How to complete this task:
For the records that follow, please set down exactly the lines between the one holding "(** A latency" and the one holding "destruct (host_latency_samples u280_hbm", inclusive, and only those.

The data:
Lemma driver_sends B st n : exists m, sent (listed (driver_program B st)) n = take m (driver_program B st).
Proof. exists n. apply driver_sent. Qed.

Lemma driver_operating B st : operating B slow fast (driver_run B st) (boot B) (boot_bench B).
Proof. eapply board_operating; [apply boot_board|apply program_spares|apply driver_sends]. Qed.

Lemma driver_master B st : master B (bus_env B slow fast (driver_run B st) (boot B)) (xdma_control (boot B)).
Proof. eapply board_master. apply boot_board. Qed.

Lemma driver_drives B st : drives B slow fast (driver_run B st) (boot B) (program_writes B st).
Proof.
  split.
  - intros j. eapply host_prefix; [apply boot_board|apply driver_sends].
  - exists (slot * length (driver_program B st))%nat. unfold host_requests.
    erewrite bridge_requests; [|apply whole_bus|done|done]. rewrite driver_sent. apply take_ge. lia.
Qed.

Lemma driver_ops B st c :
  wf_settings st -> forallb (fun n => (1 <=? trunc 32 n) && (1 <=? trunc 64 n)) (numOps st) = true ->
  0 <= c < n_mem_intf B -> let p := params_of B (dma_control_reg (boot_bench B) 17) st c in
  1 <= trunc 32 (lp_num_mem_ops p) /\ 1 <= trunc 64 (lp_num_mem_ops p).
Proof.
  intros Hwf H Hc. cbn [params_of lp_num_mem_ops].
  rewrite forallb_forall in H. specialize (H (entry (numOps st) c)).
  rewrite andb_true_iff, !Z.leb_le in H. apply H, list_elem_of_In, list_elem_of_lookup.
  exists (Z.to_nat c). apply list_lookup_lookup_total_lt.
  destruct Hwf as [[_ [-> _] _ _ _ _ _ _ _] _]. pose proof (n_mem_intf_range B). lia.
Qed.

(** Writing on channel 0 and reading on channel 1. *)
Definition driver_settings (B : design) : settings :=
  set_latency 0 0 (set_write_enable 1 (set_read_enable 2 (tk_defaults (test_of B)))).

Lemma driver_settings_wf B : wf_settings (driver_settings B).
Proof. split; [destruct B; split; try (apply words_check); by vm_compute|by destruct B]. Qed.

Lemma driver_served B c :
  0 <= c < n_mem_intf B -> let p := params_of B (dma_control_reg (boot_bench B) 17) (driver_settings B) c in
  1 <= trunc 32 (lp_num_mem_ops p) /\ 1 <= trunc 64 (lp_num_mem_ops p).
Proof. apply driver_ops; [apply driver_settings_wf|]. destruct B; by vm_compute. Qed.

Lemma driver_starts B :
  let p := params_of B (dma_control_reg (boot_bench B) 17) (driver_settings B) in
  exists j0, first_start B slow fast (driver_run B (driver_settings B)) (boot B) (boot_bench B) j0 1 2 p.
Proof.
  apply (program_starts B slow fast (driver_run B (driver_settings B)) (boot B) (boot_bench B) (driver_settings B) []).
  - constructor.
  - apply driver_operating.
  - rewrite app_nil_r. apply driver_drives.
  - apply driver_settings_wf.
  - by destruct B.
  - by destruct B.
  - by destruct B.
Qed.

(** ** Witnesses *)

(** Two channels of the DDR. *)
Lemma host_program_finishes_witness :
  let shows k v := exists J, forall j, (J <= j)%nat ->
    control_reg (xdma_control (system u280_ddr slow fast (driver_run u280_ddr (driver_settings u280_ddr)) (boot u280_ddr)
      (edge_at slow j))) k = v in
  shows 12 1 /\ shows 13 2 /\ exists te : nat, shows 14 (trunc 32 (Z.of_nat te - 6)).
Proof.
  assert (Hlt : latency_channel (driver_settings u280_ddr) < n_mem_intf u280_ddr) by by vm_compute.
  assert (Hwe : write_enable (driver_settings u280_ddr) < 2 ^ n_mem_intf u280_ddr) by by vm_compute.
  assert (Hre : read_enable (driver_settings u280_ddr) < 2 ^ n_mem_intf u280_ddr) by by vm_compute.
  destruct (host_program_finishes u280_ddr slow fast (driver_run u280_ddr (driver_settings u280_ddr)) (boot u280_ddr)
    (boot_bench u280_ddr) (driver_settings u280_ddr)
    (driver_operating u280_ddr (driver_settings u280_ddr)) (driver_settings_wf u280_ddr) Hlt Hwe Hre
    (driver_drives u280_ddr (driver_settings u280_ddr)) (fast_similar u280_ddr)
    (driver_master u280_ddr (driver_settings u280_ddr))
    (fun j0 Hfs => memory_serves _ _ _ _ _ _ (driver_operating u280_ddr (driver_settings u280_ddr)) j0 _ _ _ Hfs
       (fast_similar u280_ddr) (driver_served u280_ddr))) as (j0 & _ & H12 & H13 & H14 & _).
  split; [exact H12|]. split; [exact H13|].
  destruct (H14 eq_refl) as (te & _ & H). exists te. exact H.
Defined.

(** A latency test on channel 9 of the HBM, with another reading channel. *)
Definition latency_settings : settings :=
  set_latency 1 9 (set_write_enable 0 (set_read_enable 514 (tk_defaults (test_of u280_hbm)))).

Lemma host_latency_samples_witness :
  exists N, forall n, (N <= n)%nat ->
    Z.of_nat (length (queued u280_hbm slow fast (driver_run u280_hbm latency_settings) (boot u280_hbm) 9 n)) = 1000000.
Proof.
  assert (Hwf : wf_settings latency_settings) by (split; [split; try (apply words_check); by vm_compute|done]).
  assert (Hc : latency_channel latency_settings < n_mem_intf u280_hbm) by by vm_compute.
  assert (Hm : write_enable latency_settings < 2 ^ n_mem_intf u280_hbm /\
    read_enable latency_settings < 2 ^ n_mem_intf u280_hbm) by (split; by vm_compute).
  assert (Hops : 1 <= trunc 32 (lp_num_mem_ops (params_of u280_hbm (dma_control_reg (boot_bench u280_hbm) 17)
    latency_settings (latency_channel latency_settings)))) by (apply Z.leb_le; by vm_compute).
  destruct (host_latency_samples u280_hbm slow fast (driver_run u280_hbm latency_settings) (boot u280_hbm)
    (boot_bench u280_hbm) latency_settings (driver_operating u280_hbm latency_settings) Hwf Hc (proj1 Hm) (proj2 Hm)
    (driver_drives u280_hbm latency_settings) (fast_similar u280_hbm) (boot_path u280_hbm) (fun _ => eq_refl)
    eq_refl Hops) as (j0 & Hfs & _ & H).
  destruct H as (N & HN).
  - by vm_compute.
  - apply (memory_answers _ _ _ _ _ _ (driver_operating u280_hbm latency_settings) j0 _ _ _ Hfs (fast_similar u280_hbm)).
    split; by vm_compute.
  - exists N. intros n Hn. transitivity (trunc 32 (lp_num_mem_ops (params_of u280_hbm (dma_control_reg (boot_bench u280_hbm) 17)
      latency_settings (latency_channel latency_settings)))); [exact (HN n Hn)|by vm_compute].
Defined.

(** All channels of the HBM. *)
Lemma system_finishes_witness :
  exists J, forall j, (J <= j)%nat ->
    let r := xdma_control (system u280_hbm slow fast (driver_run u280_hbm (driver_settings u280_hbm)) (boot u280_hbm) (edge_at slow j)) in
    control_reg r 12 = 1 /\ control_reg r 13 = 2.
Proof.
  destruct (driver_starts u280_hbm) as (j0 & Hfs).
  exact (system_finishes u280_hbm slow fast (driver_run u280_hbm (driver_settings u280_hbm)) (boot u280_hbm)
    (boot_bench u280_hbm) j0 1 2 _
    (driver_operating u280_hbm (driver_settings u280_hbm)) Hfs (fast_similar u280_hbm)
    (memory_serves _ _ _ _ _ _ (driver_operating u280_hbm (driver_settings u280_hbm)) j0 _ _ _ Hfs
       (fast_similar u280_hbm) (driver_served u280_hbm))
    (driver_master u280_hbm (driver_settings u280_hbm))
    (program_polls _ _ _ _ _ _ _ (driver_operating u280_hbm (driver_settings u280_hbm))
       (driver_drives u280_hbm (driver_settings u280_hbm)))).
Defined.

(** The read engine of channel 1 of the DDR. *)
Lemma system_starts_engines_witness :
  exists X, forall x, (X <= x)%nat ->
    started_until u280_ddr slow fast (driver_run u280_ddr (driver_settings u280_ddr)) (boot u280_ddr) 1 x =
      [Started true 1 (LtParams 0x10000000 128 100000 64 0x4000000 false)].
Proof.
  assert (Hc : 0 <= 1 < n_mem_intf u280_ddr) by (split; by vm_compute).
  destruct (system_starts_engines u280_ddr slow fast (driver_run u280_ddr (driver_settings u280_ddr)) (boot u280_ddr)
    (boot_bench u280_ddr) 1 (driver_operating u280_ddr (driver_settings u280_ddr)) eq_refl Hc)
    as [H1 H2].
  destruct (wrote_all _ _ _ _ _ _ _ (driver_operating u280_ddr (driver_settings u280_ddr))
    (driver_drives u280_ddr (driver_settings u280_ddr))) as (J & HJ).
  destruct (H2 J) as (X & HX). exists X. intros x Hx. rewrite H1, HJ by (by apply HX).
  by vm_compute.
Defined.

(** A DDR board with arbitrary registers, but for zeros in the bank, and a host that
    stays silent.  Channel 1 is locked before the bank has its defaults, channel 0
    while the bus is still in reset. *)
Definition unknown_board : sys :=
  Sys (CtlReg (fun _ => 0) (fun _ => 0) WBRSP RDATA 9 8 7 6 5 4 (fun _ => true) true 3 2)
    (fun c => ChReg 5 6 true false true true false false true true true true false false 1 2 3 4
       WrEngine.example_reg RdEngine.example_reg)
    (fun _ => 1) (fun _ => true) 1 true (fun _ => 1) (fun _ => true).

Definition lock_at (c : Z) : nat := if c =? 1 then 4 else 12.
Definition power_in (x : nat) : sys_in :=
  SysIn (CtlIn (14 <=? x)%nat 0 false 0 false true 0 false false (fun _ => 0) (fun _ => true) (fun _ => 0) 0)
    (fun c => lock_at c <=? x)%nat (fun _ => MemPorts true true true false false).

Lemma silent_requests B env r0 j :
  (forall j, s_aresetn (env j) = true) -> w_cstate r0 = WIDLE -> (forall j, s_axil_wvalid (env j) = false) ->
  requests B env r0 j = [].
Proof.
  intros Hr Hi Hv. induction j as [|j IH]; [done|].
  rewrite (requests_idle B env r0 Hr Hi j); [done|]. unfold w_taken. by rewrite Hv.
Qed.

Lemma resets_lead_to_operation_witness :
  let s := system u280_ddr slow fast power_in unknown_board 20 in
  let b := booted u280_ddr (fun c => c =? 1) s in
  operating u280_ddr (later slow 20) (fun c => later (fast c) 20) (fun x => power_in (20 + x)) s b /\
  params b 0 = LtParams 0x10000000 0x40 0x1000 0 0 false.
Proof.
  assert (Hpu : powers_up u280_ddr slow fast power_in unknown_board 14 20 (fun c => c =? 1) lock_at).
  { split; [done|by apply Nat.leb_le; vm_compute|done|..].
    - intros c _ Hl. unfold lock_at. rewrite Hl. change (fast c) with (fast 0). apply Nat.leb_le. by vm_compute.
    - intros c _ He. unfold lock_at. rewrite He. change (fast c) with (fast 0).
      split; [apply Nat.leb_le; by vm_compute|]. split; [apply Nat.leb_le; by vm_compute|by intros k _].
    - split; [lia|]. intros c. unfold lock_at. destruct (c =? 1); lia.
    - intros c _. change (fast c) with (fast 0). unfold lock_at.
      destruct (c =? 1); apply Nat.leb_le; by vm_compute.
    - done.
    - intros c _. apply fast_keeps_up. }
  set (s := system u280_ddr slow fast power_in unknown_board 20).
  assert (Hno : forall j, Z.odd (dma_control_reg (bank_at u280_ddr (later slow 20) (fun c => later (fast c) 20)
    (fun x => power_in (20 + x)) s (booted u280_ddr (fun c => c =? 1) s) j) 0) = false).
  { intros j. unfold bank_at, host_requests.
    destruct (bank_booted u280_ddr slow fast power_in unknown_board 14 20 (fun c => c =? 1) lock_at Hpu 20)
      as (Hw & Hr & _); [split; apply Nat.leb_le; by vm_compute|].
    rewrite silent_requests by (done || exact Hw). cbn [hw_requests fold_left booted dma_control_reg].
    rewrite Hr by (left; lia). by vm_compute. }
  destruct (resets_lead_to_operation u280_ddr slow fast power_in unknown_board 14 20 (fun c => c =? 1) lock_at
    Hpu Hno) as (Ho & _ & Hp & _). split; [exact Ho|]. apply (Hp 0). by right.
Defined.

Answer box:
(** A latency test on channel 9 of the HBM, with another reading channel. *)
Definition latency_settings : settings :=
  set_latency 1 9 (set_write_enable 0 (set_read_enable 514 (tk_defaults (test_of u280_hbm)))).

Lemma host_latency_samples_witness :
  exists N, forall n, (N <= n)%nat ->
    Z.of_nat (length (queued u280_hbm slow fast (driver_run u280_hbm latency_settings) (boot u280_hbm) 9 n)) = 1000000.
Proof.
  assert (Hwf : wf_settings latency_settings) by (split; [split; try (apply words_check); by vm_compute|done]).
  assert (Hc : latency_channel latency_settings < n_mem_intf u280_hbm) by by vm_compute.
  assert (Hm : write_enable latency_settings < 2 ^ n_mem_intf u280_hbm /\
    read_enable latency_settings < 2 ^ n_mem_intf u280_hbm) by (split; by vm_compute).
  assert (Hops : 1 <= trunc 32 (lp_num_mem_ops (params_of u280_hbm (dma_control_reg (boot_bench u280_hbm) 17)
    latency_settings (latency_channel latency_settings)))) by (apply Z.leb_le; by vm_compute).
  destruct (host_latency_samples u280_hbm slow fast (driver_run u280_hbm latency_settings) (boot u280_hbm)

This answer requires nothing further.